(** One iteration of the parser over a packet that the builder wrote. *)
Lemma parse_loop_item fuel pre i post n off cb k :
  item_wf i -> off = len pre -> len pre + len (item_wire i) <= n ->
  rtcp_parse_loop (S fuel) (pre ++ item_wire i ++ post) n off cb k =
  r ← rtcp_parse_loop fuel (pre ++ item_wire i ++ post) n
        (off + len (item_wire i)) cb (k + 1);
  Ok (r.1, match cb with
           | Some f => [Build_rtcp_event f (item_type i) (item_wire i)]
           | None => [] end ++ r.2).
Proof.
  intros Hi -> Hn. pose proof (item_count_range i Hi) as Hc.
  destruct (item_words i Hi) as (w & Hw & Hwr). pose proof (len_item_wire i) as Hl.
  assert (R0 : rd (pre ++ item_wire i ++ post) (len pre) = Ok (128 + item_count i))
    by (unfold item_wire; by apply rd_mid).
  assert (R1 : rd (pre ++ item_wire i ++ post) (len pre + 1) = Ok (item_type i)).
  { unfold item_wire. by rewrite rd_off. }
  assert (R2 : read_u16 (pre ++ item_wire i ++ post) (len pre + 2) = Ok w).
  { unfold item_wire. rewrite <- !app_assoc, app_assoc, Hw.
    replace (4 * w / 4) with w by zmod_lia.
    apply read_u16_mid; [unfold is_u16; lia|len_lia]. }
  assert (R3 : rd_slice (pre ++ item_wire i ++ post) (len pre) ((w + 1) * 4) = Ok (item_wire i))
    by (apply rd_slice_mid; lia).
  cbn [rtcp_parse_loop]. replace (_ <=? _) with true by lia.
  rewrite R0, R1, R2. cbn [mbind res_bind].
  replace (negb _) with false.
  2: { symmetry. apply negb_false_iff, Z.eqb_eq. bits_to_arith. zmod_lia. }
  replace (n <? len pre + (w + 1) * 4) with false by lia. rewrite R3.
  replace (len pre + (w + 1) * 4) with (len pre + len (item_wire i)) by lia.
  by destruct cb.
Qed.

Lemma parse_loop_items fuel pre l post off cb k :
  (length l < fuel)%nat -> Forall item_wf l -> off = len pre ->
  rtcp_parse_loop fuel (pre ++ items_wire l ++ post)
    (len pre + len (items_wire l)) off cb k =
  Ok (k + len l, match cb with
                 | Some f => (fun i => Build_rtcp_event f (item_type i) (item_wire i)) <$> l
                 | None => [] end).
Proof.
  revert fuel pre off k. induction l as [|i l IH]; intros fuel pre off k Hf Hl ->.
  - destruct fuel; [lia|]. cbn [rtcp_parse_loop].
    replace (_ <=? _) with false by (unfold items_wire, len; cbn; lia).
    rewrite Z.add_0_r. by destruct cb.
  - destruct fuel; [simpl in Hf; lia|]. apply Forall_cons in Hl as [Hi Hl].
    pose proof (len_nonneg (items_wire l)).
    rewrite items_wire_cons, <- app_assoc, parse_loop_item;
      [|done|done|rewrite len_app; lia].
    rewrite app_assoc. rewrite len_app, Z.add_assoc, <- len_app.
    rewrite IH; [|simpl in Hf; lia|done|done].
    cbn [mbind res_bind fst snd]. rewrite len_cons. f_equal. f_equal; [lia|].
    by destruct cb.
Qed.

Lemma rtcp_add_all_spec l c pre rest :
  compound_rep c pre rest -> Forall item_wf l ->
  len (items_wire l) <= len rest ->
  exists c', rtcp_add_all c l = Ok c' /\
    compound_rep c' (pre ++ items_wire l) (drop (length (items_wire l)) rest).
Proof.
  revert c pre rest. induction l as [|i l IH]; intros c pre rest Hc Hl Hr.
  { exists c. cbn. by rewrite app_nil_r. }
  apply Forall_cons in Hl as [Hi Hl]. rewrite items_wire_cons, len_app in Hr.
  pose proof (len_nonneg (items_wire l)).
  pose proof (rtcp_add_spec c pre rest i Hc Hi) as Ha. unfold room_for in Ha.
  destruct Hc as [-> Hmax]. cbn [cp_offset cp_buffer_len] in Ha.
  replace (_ <=? _) with true in Ha by lia.
  destruct Ha as (c' & Ha & Hc'). cbn [rtcp_add_all]. rewrite Ha. cbn [mbind res_bind].
  destruct (IH c' _ _ Hc' Hl) as (c2 & -> & H2); [len_lia|].
  exists c2. split; [done|].
  by rewrite items_wire_cons, length_app, app_assoc, <- drop_drop.
Qed.

Lemma items_wire_length l : (length l <= length (items_wire l))%nat.
Proof.
  induction l as [|i l IH]; [done|]. rewrite items_wire_cons, length_app.
  pose proof (len_item_wire i). pose proof (len_nonneg (item_body i)).
  unfold len in *. simpl. lia.
Qed.

(** The loop is safe, reports only slices of the buffer, in order and without
    overlap, and counts them. *)
Lemma parse_loop_safe fuel b n off cb k :
  n <= len b -> 0 <= off -> (0 < fuel)%nat -> n - off < 4 * Z.of_nat fuel ->
  exists m evs, rtcp_parse_loop fuel b n off cb k = Ok (k + m, evs) /\
    0 <= m /\ (if cb then len evs = m else evs = []) /\
    exists rest, (evs ≫= ev_data) ++ rest = drop (Z.to_nat off) (take (Z.to_nat n) b).
Proof.
  revert off k. induction fuel as [|fuel IH]; intros off k Hn Ho Hf Hm; [lia|].
  assert (Hstop : exists m evs, Ok (k, @nil rtcp_event) = Ok (k + m, evs) /\
    0 <= m /\ (if cb then len evs = m else evs = []) /\
    exists rest, (evs ≫= ev_data) ++ rest = drop (Z.to_nat off) (take (Z.to_nat n) b)).
  { exists 0, []. rewrite Z.add_0_r. split_and!; try done; [by destruct cb|by eexists]. }
  cbn [rtcp_parse_loop]. destruct (Z.leb_spec (off + 4) n); [|done].
  destruct (rd_in_range b off) as [b0 ->]; [lia|]. cbn [mbind res_bind].
  destruct (rd_in_range b (off + 1)) as [ty ->]; [lia|]. cbn [mbind res_bind].
  destruct (read_u16_in_range b (off + 2)) as (w & -> & Hw); [lia..|].
  unfold is_u16 in Hw. cbn [mbind res_bind].
  destruct (negb (Z.land _ 3 =? 2)); [done|]. destruct (Z.ltb_spec n (off + (w + 1) * 4)); [done|].
  set (nb := (w + 1) * 4) in *.
  rewrite (rd_slice_in_range b off nb) by lia.
  set (d := take (Z.to_nat nb) (drop (Z.to_nat off) b)).
  destruct (IH (off + nb) (k + 1)) as (m & evs & -> & Hm0 & Hlen & rest & Hrest); [lia..|].
  assert (Hdrop : d ++ drop (Z.to_nat (off + nb)) (take (Z.to_nat n) b) =
    drop (Z.to_nat off) (take (Z.to_nat n) b)).
  { unfold d. rewrite <- (take_drop (Z.to_nat nb) (drop (Z.to_nat off) (take _ b))).
    rewrite drop_drop. f_equal; [|f_equal; lia].
    rewrite !skipn_firstn_comm, take_take. f_equal. lia. }
  destruct cb as [f|]; cbn [mbind res_bind fst snd].
  - exists (m + 1), (Build_rtcp_event f ty d :: evs). split; [do 2 f_equal; lia|].
    split; [lia|]. split; [rewrite len_cons, Hlen; lia|].
    exists rest. by rewrite bind_cons, <- app_assoc, Hrest.
  - exists (m + 1), evs. split; [do 2 f_equal; lia|]. split; [lia|]. split; [done|].
    subst evs. by eexists.
Qed.

(* ------------------------------------------------------------------ *)
(** ** Properties *)

(** C4: any sequence of reports and feedback messages that fits the buffer
    survives the compound: the builder accepts each, and the parser reports
    exactly those packets to the callback, in order, each with its type and
    its complete bytes (whose length field is in words), and returns their
    number. *)
Theorem rtcp_compound_roundtrip c0 b l f :
  Forall item_wf l -> len (items_wire l) <= len b -> len b < 2 ^ 63 ->
  l <> [] ->
  exists c c', rtcp_compound_init (Some c0) (Some b) (len b) = Some c /\
    rtcp_add_all c l = Ok c' /\
    rtcp_compound_finish (Some c') = len (items_wire l) /\
    rtcp_compound_parse (Some (cp_buffer c')) (rtcp_compound_finish (Some c'))
      (Some f) =
    Ok (len l, (fun i => Build_rtcp_event f (item_type i) (item_wire i)) <$> l).
Proof.
  intros Hl Hb Hmax Hne. eexists. destruct (rtcp_add_all_spec l
    (Build_rtcp_compound_t b (len b) 0) [] b) as (c' & Ha & Hc' & _); [|done..|].
  { split; [done|]. rewrite len_nil. lia. }
  exists c'. split; [done|]. split; [done|].
  assert (Ho : rtcp_compound_finish (Some c') = len (items_wire l)) by (by rewrite Hc').
  split; [done|]. rewrite Ho, Hc'. cbn [cp_buffer app].
  pose proof (items_wire_length l) as Hlen.
  unfold rtcp_compound_parse. destruct (Z.ltb_spec (len (items_wire l)) 4) as [H4|H4].
  { destruct l as [|i l]; [done|]. rewrite items_wire_cons, len_app, len_item_wire in H4.
    pose proof (len_nonneg (item_body i)). pose proof (len_nonneg (items_wire l)). lia. }
  pose proof (parse_loop_items (S (Z.to_nat (len (items_wire l)))) [] l
    (drop (length (items_wire l)) b) 0 (Some f) 0) as Hp.
  rewrite (@len_nil Z), !Z.add_0_l in Hp. apply Hp; [len_lia|done|done].
Qed.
----
Each line from the top of the material above, through the one that contains "rtcp_parse_loop (S fuel)", should be restated word for word.

(** One iteration of the parser over a packet that the builder wrote. *)
Lemma parse_loop_item fuel pre i post n off cb k :
  item_wf i -> off = len pre -> len pre + len (item_wire i) <= n ->
  rtcp_parse_loop (S fuel) (pre ++ item_wire i ++ post) n off cb k =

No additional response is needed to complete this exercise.